Hace poco más de 50 años vine a Fortín de las Flores. Tal vez yo era un niño de apenas cuatro primaveras. Mi abuela Felícitas cuidaba una gran casa con alberca a un lado del parque central de aquella pequeña ciudad. Hacía apenas unos cinco años Fortín todavía era considerada una villa. Vinimos por un par de semanas, nos quedamos algunos meses.

Inicialmente nos alojamos en el cuarto de huéspedes de la residencia en custodia, después alquilamos una casa de madera a media cuadra del parque, en el lado opuesto a la vivienda de la abuela, hacia la parte sur de la plaza central.

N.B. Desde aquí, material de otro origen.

Lemma leakage_of_probs_ok H_C prob_set w l w' :
  leakage_of_probs H_C prob_set w = (Ok l, w') ->
  exists H_CF pre,
    l = F64.sub H_C H_CF /\
    w_log w' = pre ++ [Debug_leakage l H_C H_CF].
Proof.
  unfold leakage_of_probs, mbind, lift.
  destruct (np_array_transpose prob_set) as [ps | e]; [| discriminate].
  rewrite check_sums_spec.
  destruct (py_float_div_int _ _) as [H_CF | e]; [| discriminate].
  unfold logger, mret. cbn [w_rng w_log]. intros [= <- <-].
  cbn [w_log]. eauto.
Qed.

(** Whenever [information_leakage] returns, it returns a number (never
    [None]), that number is [H(C) - H(C|f)] with [H(C)] the entropy of the
    uniform site priors, and the last record of the log is the debug
    record of exactly these three values. *)
Theorem returned_leakage_is_logged sample_size clusters w r w' :
  information_leakage sample_size clusters w = (Ok r, w') ->
  exists l H_CF pre,
    r = Some l /\
    l = F64.sub (entropy_of website_priors) H_CF /\
    w_log w' = pre ++ [Debug_leakage l (entropy_of website_priors) H_CF].
Proof.
  unfold information_leakage, try_except.
  destruct (leakage_try sample_size clusters w) as [[v | e] w1] eqn:Ht.
  - intros [= <- <-]. unfold leakage_try in Ht.
    apply mbind_ok in Ht. destruct Ht as (cl & w2 & _ & Ht).
    apply mbind_ok in Ht. destruct Ht as (l & w3 & Hb & Ht).
    unfold mret in Ht. injection Ht as <- <-.
    unfold leakage_body in Hb.
    do 7 (apply mbind_ok in Hb; destruct Hb as (? & ? & _ & Hb)).
    apply leakage_of_probs_ok in Hb. destruct Hb as (H_CF & pre & Hl & Hlog).
    exists l, H_CF, pre. auto.
  - unfold exception_matches, py_not_class. destruct py; discriminate.
Qed.

(** Lines 164-184 on degenerate input: with no site at all the stacking of
    line 164 fails with a [ValueError]; with sites but no pooled sample
    the mean of line 184 is [0/0] and raises [ZeroDivisionError].  Nothing
    is logged. *)
Theorem leakage_of_no_samples H_C prob_set w :
  Forall (fun probs => probs = []) prob_set ->
  leakage_of_probs H_C prob_set w
  = (Raise (match prob_set with
            | [] => ValueError
            | _ :: _ => ZeroDivisionError
            end), w).
Proof.
  intros Hall. unfold leakage_of_probs, mbind, lift.
  destruct prob_set as [| r0 rest]; [reflexivity |].
  inversion Hall as [| ? ? -> Hrest]; subst.
  assert (Ht : np_array_transpose ([] :: rest) = Ok []).
  { unfold np_array_transpose. cbn [List.length seq map].
    replace (forallb _ ([] :: rest)) with true; [reflexivity |].
    symmetry. apply forallb_forall. intros r [<- | Hr]; [reflexivity |].
    rewrite Forall_forall in Hrest. rewrite (Hrest r Hr). reflexivity. }
  rewrite Ht. reflexivity.
Qed.

Lemma sample_group_nothing web_priors sample_size pairs :
  Forall (fun sm : Z * AKDE =>
            exists num,
              site_allotment web_priors sample_size (fst sm) = Ok num /\
              num <= 0) pairs ->
  forall group w,
    sample_group pairs web_priors sample_size group w = (Ok group, w).
Proof.
  induction 1 as [| [site mkde] pairs (num & Hnum & Hle) _ IH];
    intros group w; cbn [sample_group]; [reflexivity |].
  unfold mbind at 1, lift. cbn [fst] in Hnum. rewrite Hnum.
  destruct (Z.ltb_spec 0 num) as [Hpos | _]; [lia |]. apply IH.
Qed.

(** When no site has a positive allotment (a budget of 0, or a budget too
    small for the priors), [_sample] returns one empty pool per cluster
    and leaves the generator and the log untouched: no model is asked for
    samples. *)
Theorem _sample_nothing_to_draw mkdes web_priors sample_size w :
  Forall (fun site =>
            exists num,
              site_allotment web_priors sample_size site = Ok num /\
              num <= 0) sites ->
  _sample mkdes web_priors sample_size w = (Ok (map (fun _ => []) mkdes), w).
Proof.
  intros Hs. unfold _sample.
  induction mkdes as [| site_mkdes mkdes IH]; cbn [mapM map];
    [reflexivity |].
  unfold mbind at 1. rewrite sample_group_nothing.
  - unfold mbind at 1. rewrite IH. reflexivity.
  - apply Forall_forall. intros [site mkde] Hin.
    apply in_combine_l in Hin. rewrite Forall_forall in Hs.
    apply Hs. exact Hin.
Qed.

Para evitar que mi hermana o yo nos metiéramos a la alberca, los adultos inventaban historias horrorosas sobre ese enorme ojo de agua al centro de la casona, decían: que no tenía fondo; que había fuertes corrientes, como remolinos de viento, que se llevaban a los niños hasta el mar; que por las noches rondaba la llorona alrededor del estanque porque ahí había perdido a sus hijos; que cuando uno se metía, el agua se volvía pesada como una charca lodosa lo que impedía al nadador regresar a la orilla; que por las noches crecían algas y lirios listos para atrapar a quien se acercara a las márgenes acuáticos. Cuando mis padres alquilaron la casa y nos mudamos al otro lado del parque, mi hermana y yo descansamos de tan terribles e hipnóticas imágenes.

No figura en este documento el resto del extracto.